[stylist] Holiday exercise: Tattered Remains of Christmas, fiction, language & strong content
Brad Dunsé
lists at braddunsemusic.com
Mon Dec 12 12:13:47 UTC 2011
Bridgit,
You've got some wonderful descriptions here,
stuff like the Christmas tree resembling the
homeless man crouching in the alley on Fourth
Street, a very real touchable analogy, I really
liked that. You got me wondering exactly what
happened that this holiday became such a
disaster. Didn't he buy her the right present?
lol Just kidding. I was surprised for some reason
that it was the guy who was the weaker
person narrirating. She really clocked him lol.
Maybe it was the language or what I interpret as
femininity of the narrative that made me assume
it was a woman telling it. I'm not sure though
the use of the 10 dollar words at times helps
the general readability or adds to the story.

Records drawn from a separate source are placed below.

Lemma closeChat_ok localeCompare s : interestOf s -> interestOf (chatStep localeCompare s ChatClosed).
Proof.
  intros [H0 _ _ _ _]. set (i0 := withResident None None (ch_interest (sy_chat s))).
  assert (Hl : interestLogOk i0) by (by destruct H0).
  set (close := fun i scope => reconcileInterestScope true scope i).
  assert (H : forall keys i, interestLogOk i -> let i' := foldl close i keys in
    interestLogOk i' /\ forall k, mhas k (interestScopes i') = mhas k (interestScopes i) && negb (bool_decide (k ∈ keys))).
  { induction keys as [|key keys IH]; intros i Hi.
    - split; [done|]. intros k. cbn. by rewrite andb_true_r.
    - destruct (reconcileScope_spec true key i Hi) as (R1 & _ & _ & _ & R5). destruct (IH (close i key) R1) as [I1 I2].
      split; [done|]. intros k. cbn [foldl]. rewrite I2. unfold close at 1. rewrite R5. cbn [isInterested]. rewrite andb_false_r.
      destruct (decide (key = k)) as [->|Hne].
      + rewrite (bool_decide_true (k = k)), (bool_decide_true (k ∈ k :: keys)) by (done || by left). cbn. by rewrite andb_false_r.
      + rewrite (bool_decide_false (key = k)) by done. do 2 f_equal. apply bool_decide_ext. rewrite elem_of_cons.
        split; [by right|]. by intros [->|?]. }
  destruct (H (mkeys (interestScopes i0)) i0 Hl) as [I1 I2].
  change (ch_closed (sy_chat (chatStep localeCompare s ChatClosed))) with true.
  set (i' := foldl close i0 (mkeys (interestScopes i0))) in *.
  change (ch_interest (sy_chat (chatStep localeCompare s ChatClosed))) with (withCounts [] i').
  apply interestAt_closed; [by destruct I1|]. cbn [withCounts interestScopes].
  apply elem_of_nil_inv. intros [k id] Hin.
  assert (Hm : mhas k (interestScopes i') = true) by (by apply bool_decide_true, mget_is_Some, list_elem_of_fmap; exists (k, id)).
  rewrite I2 in Hm. apply andb_prop in Hm as [Hm Hn]. apply bool_decide_eq_true, mget_is_Some in Hm.
  by rewrite bool_decide_true in Hn.
Qed.
(** [finish] and [cancel] until they wait. *)
Definition finish (caller : nat) (u : RealtimeAudioUploader) : RealtimeAudioUploader :=
  let u := withEnd false (failed u) (cancelled u) (aborted u) u in
  if failed u || negb (bool_decide (is_Some (format u))) then withWaiters (drainWaiters u) (au_returned u ++ [caller]) u
  else waitForDrain caller (flushPending u).

Definition cancel (caller : nat) (u : RealtimeAudioUploader) : RealtimeAudioUploader :=
  waitForDrain caller (discardQueued (discardPending (withEnd false (failed u) true true u))).

(** The request in flight settles; a rejection runs the handler of [catch]. *)
Definition settle (rejection : option (option jstr)) (u : RealtimeAudioUploader) : RealtimeAudioUploader :=
  match inFlight u with
  | Some (entry, false) =>
      let u := withFlight (Some (entry, true)) (au_sent u) (au_done u) (bufferedBytes u) u in
      match rejection with
      | None => u
      | Some message => if cancelled u then u else fail (default (js "Audio upload failed") message) u
      end
  | _ => u
  end.

(** The handler of [finally]. *)
Definition requestFinally (u : RealtimeAudioUploader) : RealtimeAudioUploader :=
  match inFlight u with
  | Some (entry, true) =>
      resolveDrainIfIdle (pump (withFlight None (au_sent u) (au_done u ++ [entry]) (bufferedBytes u - qb_byteLength entry) u))
  | _ => u
  end.

(** ** Runs *)

Inductive AudioEvent :=
| AudioAppended (chunk : RealtimeAudioChunk) | FinishCalled (caller : nat) | CancelCalled (caller : nat)
| SendSettled (rejection : option (option jstr)) | SendFinally.

(** The uploader, the chunks it took, and the callers so far. *)
Record AudioRun := { ar_uploader : RealtimeAudioUploader; ar_taken : list RealtimeAudioChunk; ar_callers : list nat }.

Definition audioStep (r : AudioRun) (e : AudioEvent) : AudioRun :=
  let u := ar_uploader r in
  match e with
  | AudioAppended chunk =>
      let '(u, taken) := append chunk u in
      {| ar_uploader := u; ar_taken := ar_taken r ++ (if taken : bool then [chunk] else []); ar_callers := ar_callers r |}
  | FinishCalled caller => {| ar_uploader := finish caller u; ar_taken := ar_taken r; ar_callers := ar_callers r ++ [caller] |}
  | CancelCalled caller => {| ar_uploader := cancel caller u; ar_taken := ar_taken r; ar_callers := ar_callers r ++ [caller] |}
  | SendSettled rejection => {| ar_uploader := settle rejection u; ar_taken := ar_taken r; ar_callers := ar_callers r |}
  | SendFinally => {| ar_uploader := requestFinally u; ar_taken := ar_taken r; ar_callers := ar_callers r |}
  end.

Definition runAudio (u : RealtimeAudioUploader) (events : list AudioEvent) : AudioRun :=
  foldl audioStep {| ar_uploader := u; ar_taken := []; ar_callers := [] |} events.

(** The chunks of batches, in order. *)
Definition chunksOf (batches : list QueuedBatch) : list RealtimeAudioChunk := flat_map qb_chunks batches.

Definition healthy (u : RealtimeAudioUploader) : bool := negb (failed u) && negb (cancelled u).

Definition flying (u : RealtimeAudioUploader) : list QueuedBatch :=
  match inFlight u with Some (entry, _) => [entry] | None => [] end.

Definition chunkBytes (chunks : list RealtimeAudioChunk) : Z :=
  foldr (fun chunk bytes => decodedBase64ByteLength (ac_data chunk) + bytes) 0 chunks.

(** The duration of chunks, summed as they come. *)
Definition totalDuration (chunks : list RealtimeAudioChunk) : spec_float :=
  foldl (fun total chunk => addDouble total (default (double 0) (chunkDurationMs chunk))) (double 0) chunks.

(** No chunk before the last fills the batch. *)
Definition unfilled (limit : Z) (chunks : list RealtimeAudioChunk) : Prop :=
  forall n, (0 < n < length chunks)%nat -> reaches (double limit) (totalDuration (take n chunks)) = false.

Definition filled (limit : Z) (chunks : list RealtimeAudioChunk) : Prop := reaches (double limit) (totalDuration chunks) = true.
Lemma batches_are_full_witness :
  exists u, demo_uploader = Some u
    /\ length ∘ qb_chunks <$> au_sent (ar_uploader (runAudio u demo_speech)) = [2; 2; 1]%nat
    /\ Forall (fun b => qb_chunks b <> [] /\ unfilled (batchDurationMs (ar_uploader (runAudio u demo_speech))) (qb_chunks b))
         (au_sent (ar_uploader (runAudio u demo_speech)) ++ au_queue (ar_uploader (runAudio u demo_speech))).
Proof.
  eexists. split; [reflexivity|]. split; [vm_compute; reflexivity|].
  match goal with |- context [runAudio ?u _] =>
    exact (proj1 (batches_are_full (Some (NInt 20)) None u demo_speech eq_refl)) end.
Defined.

Lemma finish_waits_for_all_witness :
  exists u, demo_uploader = Some u
    /\ au_returned (ar_uploader (runAudio u demo_speech)) = [7%nat]
    /\ drainWaiters (ar_uploader (runAudio u (take 9 demo_speech))) = [7%nat]
    /\ au_returned (ar_uploader (runAudio u demo_speech)) ++ drainWaiters (ar_uploader (runAudio u demo_speech))
       ≡ₚ ar_callers (runAudio u demo_speech).
Proof.
  eexists. split; [reflexivity|]. split; [vm_compute; reflexivity|]. split; [vm_compute; reflexivity|].
  match goal with |- context [runAudio ?u _] =>
    exact (proj1 (finish_waits_for_all (Some (NInt 20)) None u demo_speech eq_refl)) end.
Defined.
Lemma run_ensures requested fresh joins s :
  ensuresOk s -> (ct_requested (cs_window s) <= requested)%Z ->
  let w := withDemand requested fresh (ct_closed (cs_window s)) (cs_window s) in
  (forall operation count, (operation, count) ∈ joins ->
     operation = (runWindow w).2 /\ (count <= requested)%Z /\ draining (cs_window s) = true) ->
  ensuresOk {| cs_window := (runWindow w).1; cs_ensures := cs_ensures s ++ joins; cs_refreshes := cs_refreshes s |}.
Proof.
  intros [H1 H2 H3] Hle w Hj. unfold runWindow in *. cbn [w withDemand ct_inFlight] in *.
  destruct (ct_inFlight (cs_window s)) as [[operation point]|] eqn:E.
  - cbn [fst snd] in *. split; cbn [cs_window cs_ensures w withDemand ct_next ct_inFlight].
    + intros op count [Hin|Hin]%elem_of_app; [by eapply H1|]. destruct (Hj _ _ Hin) as (-> & _). by eapply H2.
    + intros op point' Hop. change (ct_inFlight (cs_window s) = Some (op, point')) in Hop. rewrite E in Hop. by eapply H2.
    + intros op point' count Hop [Hin|Hin]%elem_of_app; change (ct_inFlight (cs_window s) = Some (op, point')) in Hop; rewrite E in Hop.
      * specialize (H3 op point' count Hop Hin). unfold w. cbn [withDemand ct_closed ct_cursor ct_loaded ct_ids ct_requested].
        destruct point' as [| |[more|]]; try done; lia.
      * destruct (Hj _ _ Hin) as (-> & Hc & Hd). injection Hop as <-. unfold draining in Hd. rewrite E in Hd.
        destruct point as [| |]; done.
  - cbn [fst snd] in *. set (w1 := withDrain None _ _ _ _ w). set (op := ct_next w) in *.
    unfold beginDrain. set (w2 := if ct_refreshRequested w1 then _ else w1).
    assert (Hw2 : ct_requested w2 = requested /\ ct_next w2 = S (ct_next (cs_window s))) by (unfold w2; by destruct (ct_refreshRequested w1)).
    destruct Hw2 as [Hr Hn]. destruct (drainLoop_fields op [] w2) as (D1 & D2 & D3 & D4 & D5 & D6 & point & D7 & D8).
    rewrite <- D2, <- D4, <- D5, <- D6, Hr in D8.
    split; cbn [cs_window cs_ensures].
    + intros operation count [Hin|Hin]%elem_of_app; rewrite D3, Hn; [specialize (H1 _ _ Hin); lia|].
      destruct (Hj _ _ Hin) as (-> & _). change op with (ct_next (cs_window s)). lia.
    + intros operation point' Hop. rewrite D7 in Hop. injection Hop as <- <-. rewrite D3, Hn. change op with (ct_next (cs_window s)). lia.
    + intros operation point' count Hop [Hin|Hin]%elem_of_app; rewrite D7 in Hop; injection Hop as <- <-.
      * specialize (H1 _ _ Hin). change op with (ct_next (cs_window s)) in H1. lia.
      * destruct (Hj _ _ Hin) as (_ & Hc & _). rewrite D1, Hr. by apply D8.
Qed.

(** A step of the drain. *)
Lemma ensures_point s w operation point point' :
  ensuresOk s -> ct_inFlight (cs_window s) = Some (operation, point) ->
  (forall more, point <> DrainEnded more) -> ct_inFlight w = Some (operation, point') -> ct_next w = ct_next (cs_window s) ->
  (forall count, (count <= ct_requested (cs_window s))%Z ->
     match point' with
     | DrainEnded (Some more) =>
         ct_closed w = true
         \/ more = negb (bool_decide (ct_cursor w = None))
            /\ ((count <= 0)%Z \/ ct_loaded w = true /\ (more = false \/ (count <= Z.of_nat (length (ct_ids w)))%Z))
     | DrainEnded None => True
     | _ => (count <= ct_requested w)%Z
     end) ->
  ensuresOk (onWindow w s).
Proof.
  intros [H1 H2 H3] Ho Hp Hw Hn Hc. split; cbn [onWindow cs_window cs_ensures]; rewrite ?Hn, ?Hw.
  - exact H1.
  - intros ? ? [= <- <-]. by eapply H2.
  - intros ? ? count [= <- <-] Hin. apply Hc. specialize (H3 _ _ _ Ho Hin).
    destruct point as [| |more]; [exact H3..|]. by destruct (Hp more).
Qed.

Lemma ensures_step s e : ensuresOk s -> ensuresOk (catalogStep s e).
Proof.
  intros H. destruct e; cbn [catalogStep].
  - unfold ensure. set (w := withDemand _ _ _ _).
    pose proof (run_ensures (Z.max (ct_requested (cs_window s)) count) (ct_refreshRequested (cs_window s))
      (if draining (cs_window s) then [((runWindow w).2, count)] else []) s H ltac:(lia)) as Hr.
    fold w in Hr. cbn zeta in Hr. destruct (runWindow w) as [w' operation]. apply Hr.
    intros op c Hin. destruct (draining (cs_window s)); [|by apply not_elem_of_nil in Hin].
    apply list_elem_of_singleton in Hin as [= -> ->]. split_and!; [done|lia|done].
  - unfold refresh. destruct (ct_requested (cs_window s) =? 0)%Z; [rewrite app_nil_r; by destruct s|].
    pose proof (run_ensures (ct_requested (cs_window s)) true [] s H ltac:(lia)) as Hr. cbn zeta in Hr.
    set (w := withDemand _ true _ _) in *.
    assert (Hw : ensuresOk {| cs_window := (runWindow w).1; cs_ensures := cs_ensures s; cs_refreshes := cs_refreshes s |}).
    { rewrite app_nil_r in Hr. apply Hr. by intros ? ? ?%not_elem_of_nil. }
    destruct (ct_inFlight w) as [[operation point]|] eqn:E.
    + unfold runWindow in Hw. rewrite E in Hw. by destruct Hw as [W1 W2 W3].
    + by destruct Hw as [W1 W2 W3].
  - destruct (cs_refreshes s !! i) as [operation|]; [|done]. destruct (existsb _ _); [|done].
    pose proof (run_ensures (ct_requested (cs_window s)) (ct_refreshRequested (cs_window s)) [] s H ltac:(lia)) as Hr.
    cbn zeta in Hr. rewrite app_nil_r in Hr.
    assert (Hid : withDemand (ct_requested (cs_window s)) (ct_refreshRequested (cs_window s)) (ct_closed (cs_window s)) (cs_window s) = cs_window s)
      by (by destruct (cs_window s)).
    rewrite Hid in Hr. destruct Hr as [W1 W2 W3]; [by intros ? ? ?%not_elem_of_nil|]. by split.
  - unfold pageLoaded. destruct (ct_inFlight (cs_window s)) as [[operation [seen replaceHead|seen page ids|result]]|] eqn:E;
      try by destruct s.
    destruct loaded as [page|]; [|by eapply ensures_point].
    destruct (ct_closed (cs_window s)) eqn:Ec; [by eapply ensures_point; try done; left|].
    destruct (match pg_nextCursor page with Some next => shas next seen | None => false end); by eapply ensures_point.
  - unfold pagePublished. destruct (ct_inFlight (cs_window s)) as [[operation [seen replaceHead|seen page ids|result]]|] eqn:E;
      try by destruct s.
    destruct ok; [|by eapply ensures_point].
    set (w := withPrefix _ _ _ _).
    destruct (drainLoop_fields operation seen w) as (D1 & D2 & D3 & D4 & D5 & D6 & point & D7 & D8).
    rewrite <- D2, <- D4, <- D5, <- D6, <- D1 in D8.
    eapply ensures_point; try done. intros count Hc. apply D8. rewrite D1. exact Hc.
  - unfold drainFinally. destruct (ct_inFlight (cs_window s)) as [[operation [| |result]]|] eqn:E; try by destruct s.
    destruct H as [H1 H2 H3]. by split.
  - destruct H as [H1 H2 H3]. split; try done. intros operation point count Hop Hin. specialize (H3 operation point count Hop Hin).
    cbn [onWindow cs_window closeWindow withDemand ct_closed ct_requested] in *. destruct point as [| |[more|]]; try done. by left.
Qed.
Lemma proceed_ok w o : ownerOk o -> ownerOk (proceed policy w o).
Proof.
  intros H. unfold proceed. destruct (ro_works o !! w) as [[origin expected point]|] eqn:Ew; [|done].
  pose proof (point_at _ _ _ Ew) as Hw. cbn [wk_point wk_expected wk_origin] in *.
  destruct point as [| |a [|] use|a [|] cleanup use|previous [|]|[|]|ceiling [elapsed|]|ok| |]; try done.
  - apply (finishAttempt_ok w CIdle); try done. right. by split; [intros []|].
  - apply (finishAttempt_ok w (if cleanup then CFailed else CIdle)); try done; destruct cleanup; try done; [by left|].
    right. by split; [intros []|].
  - apply (retryLoop_ok w CIdle); try done; [by destruct previous|by intros []].
  - apply (retryLoop_ok w CIdle); try done. by intros [].
  - set (o1 := setWork (ro_work o) (ro_works o) None o). assert (H1 : ownerOk o1) by exact H.
    assert (Hw1 : pointAt o1 w (if elapsed then CElapsed else CIdle)) by (destruct elapsed; exact Hw). clearbody o1. clear H Hw Ew.
    destruct (negb elapsed || negb (canRun expected o1) || negb (bool_decide (ro_ready o1 = Ready))) eqn:Ec.
    + apply (retryLoop_ok w (if elapsed then CElapsed else CIdle)); try done; destruct elapsed; try done; by intros [].
    + apply orb_false_iff in Ec as [[E1 E2]%orb_false_iff _]. apply negb_false_iff in E1 as ->. apply negb_false_iff in E2.
      unfold canRun in E2. apply andb_prop in E2 as [Hrun%bool_decide_eq_true _].
      unfold ownerOk. rewrite core_begin. by apply begin_ok.
  - by apply workFinally_ok.
  - by apply workCaught_ok.
Qed.

(** ** Its callers *)

Lemma startOwner_ok o : ownerOk o -> ownerOk (startOwner o).
Proof.
  intros H. unfold startOwner. destruct (bool_decide (ro_mode o = NewOwner)) eqn:E; cbn [negb]; [|done]. apply bool_decide_eq_true in E.
  destruct (ck_new _ H E) as (Ha & Hw & Hp & Hwork).
  assert (Hcur : ro_current o = None).
  { destruct (ro_current o) as [a|] eqn:Ec; [|done]. destruct (ck_current _ H a Ec) as (Hrun & _). cbn in Hrun. congruence. }
  set (o1 := setMode RunningOwner (S (ro_generation o)) true o). unfold trackWork. set (o2 := setWork _ _ _ _). set (w := length (ro_works o1)).
  assert (Hlen : w = length (co_works (coreOf o))) by (cbn; by rewrite length_fmap).
  assert (Hnil : forall b, ~ busy (coreOf o) b) by (intros b (t & Ht & _); by rewrite Ha in Ht).
  assert (Hc2 : coreOf o2 = {| co_attempts := co_attempts (coreOf o) ++ []; co_current := None; co_mode := RunningOwner; co_work := Some w;
      co_works := co_works (coreOf o) ++ [CEnded false]; co_pauses := co_pauses (coreOf o) |}).
  { unfold o2, coreOf. cbn. by rewrite Hcur, fmap_app, app_nil_r. }
  assert (Hidle : forall w' p, co_works (coreOf o) !! w' = Some p -> ~ active p) by (intros w' p Hp'; by rewrite Hw in Hp').
  assert (Hpa : forall pause, pause ∈ co_pauses (coreOf o) -> pa_stopping pause = None) by (intros pause Hin; rewrite Hp in Hin; by apply not_elem_of_nil in Hin).
  change (ownerOk (if bool_decide (ro_ready o2 = Ready) then beginAttempt w ForActivation UseActivation o2 else o2)). unfold ownerOk.
  destruct (bool_decide (ro_ready o2 = Ready)).
  - rewrite core_begin, Hc2. unfold corePoint, setPoints, coreAttempts. cbn [co_attempts co_current co_mode co_work co_works co_pauses].
    rewrite !app_nil_r, Hlen, insert_snoc. apply restart_ok; try done. right. by exists (attemptCore newAttempt).
  - rewrite Hc2, Hlen. apply restart_ok; try done. left. split; [done|by right].
Qed.

Lemma resumed_core o w point expected :
  w = length (ro_works o) -> ro_current o = None ->
  coreOf (setWork (Some w) (ro_works o ++ [{| wk_origin := FromResume; wk_expected := expected; wk_point := point |}]) (ro_cancelWait o)
     (setMode RunningOwner expected (ro_subscribed o) o))
  = {| co_attempts := co_attempts (coreOf o) ++ []; co_current := None; co_mode := RunningOwner; co_work := Some (length (co_works (coreOf o)));
      co_works := co_works (coreOf o) ++ [pointCore point]; co_pauses := co_pauses (coreOf o) |}.
Proof. intros -> Hcur. unfold coreOf. cbn. by rewrite Hcur, fmap_app, app_nil_r, length_fmap. Qed.

(** When every pause has resolved, nothing is on its way. *)
Lemma resume_clear o :
  ownerOk o -> orderlyEvent o ResumeCalled = true -> ro_mode o = PausedOwner ->
  ro_current o = None /\ (forall w p, co_works (coreOf o) !! w = Some p -> ~ active p)
  /\ (forall pause, pause ∈ co_pauses (coreOf o) -> pa_stopping pause = None) /\ forall a, ~ busy (coreOf o) a.
Proof.
  intros H Ho E. apply andb_prop in Ho as [Hrej Hres]. rewrite forallb_forall in Hres.
  assert (Hpause : forall pause, pause ∈ ro_pauses o -> pa_stopping pause = None /\ pa_refused pause = false
    /\ forall w, pa_work pause = Some w -> pointAt o w (CSettled true)).
  { intros pause Hin%list_elem_of_In. specialize (Hres pause Hin). unfold pauseResolved in Hres.
    apply andb_prop in Hres as [[?%bool_decide_eq_true ?%negb_true_iff]%andb_prop Hw]. split_and!; [done..|]. intros w Hwork. rewrite Hwork in Hw.
    unfold pointAt. cbn. rewrite list_lookup_fmap. destruct (ro_works o !! w) as [k|]; [|done]. cbn in *. by destruct (wk_point k) as [| | | | | | | | |[]]. }
  assert (Hset : forall w p, pointAt o w p -> p = CSettled true).
  { intros w p Hp. assert (exists ok, p = CSettled ok) as [ok ->].
    { destruct p as [| | | | | |?| |ok]; [..|by exists ok]; (destruct (ck_paused _ H E w _ Hp) as (pause & Hin & Hw); [done|]);
        destruct (Hpause pause Hin) as (_ & _ & Hs); specialize (Hs w Hw); unfold pointAt in *; congruence. }
    destruct ok; [done|]. exfalso. unfold rejected in Hrej. rewrite E in Hrej. apply negb_true_iff, andb_false_iff in Hrej as [?|Hrej]; [done|].
    apply orb_false_iff in Hrej as [Hrej _]. unfold pointAt in Hp. cbn in Hp. rewrite list_lookup_fmap in Hp.
    destruct (ro_works o !! w) as [k|] eqn:Ek; [|done]. cbn in Hp.
    enough (existsb (fun k => match wk_point k with WorkSettled false => true | _ => false end) (ro_works o) = true) by congruence.
    apply existsb_exists. exists k. split; [apply list_elem_of_In; by eapply list_elem_of_lookup_2|].
    by destruct (wk_point k) as [| |? [] ?|? [] [] ?|[] []| |? [[]|]|?| |[]]. }
  assert (Hno : forall a, ~ busy (coreOf o) a).
  { intros a Hb. destruct (ck_owned _ H (or_intror E)) with a as [Hc|[(w & p & Hp & Hh)|(pause & Hin & Hs)]]; [|done|..].
    - split; [|by intros pause Hin; apply Hpause]. intros w p Hp. rewrite (Hset w p Hp). by intros [].
    - destruct (ck_current _ H a Hc) as (Hrun & _). cbn in Hrun. congruence.
    - by rewrite (Hset w p Hp) in Hh.
    - destruct (Hpause pause Hin) as (Hs' & _). congruence. }
  split_and!; [|intros w' p Hp; rewrite (Hset w' p Hp); by intros []|intros pause Hin; by apply Hpause|done].
  destruct (ro_current o) as [a|] eqn:Ec; [|done]. destruct (ck_current _ H a Ec) as (Hrun & _). cbn in Hrun. congruence.
Qed.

I know writing economically is important. Just
like in songwriting there are those that
adimately oppose to seeing the words just, and,
or maybe you know; and yet at times if omitted,
the piece becomes unconversational,
stuttered, or unnatural to the story or
flow. That is how it seemed to me, a bit
lacking a natural flow, it gave impression of
machine gunning related phrases, but disconnected
from each other at the same time--as descriptive
as they were--rather than someone telling me
their story in a talking voice. I was a bit lost
at first of why this person was bleeding and
exactly what was going on, Perhaps some earlier
clue of what happened without giving away the
store right off. You painted a detailed image of
a trashed Christmas living room pretty darn
good over all and I could definitely feel the
slivers of glass on the bottom of my feet. I
loved the last line: "I add my shattered life to
the wreckage ornamenting the room." If I were the
guy saying it though I'd probably not say
"ornamenting" which is what I mean about a male
narrative, similare would be
"rivulet,Capitulating, and 'Victorian ballerinas
pirouette around ...'". This is a violent scene
which I believe he was the aggressor, making the
gash on her cheek and she, with her survival
instincts clocked him good. I think
the aggressiveness and maleness might need to
be represented by his use of language telling the
story. Stuff like the "dog's piss, feeling in my
gut," and those kinds of use of words do a
better job of representing a male perspective.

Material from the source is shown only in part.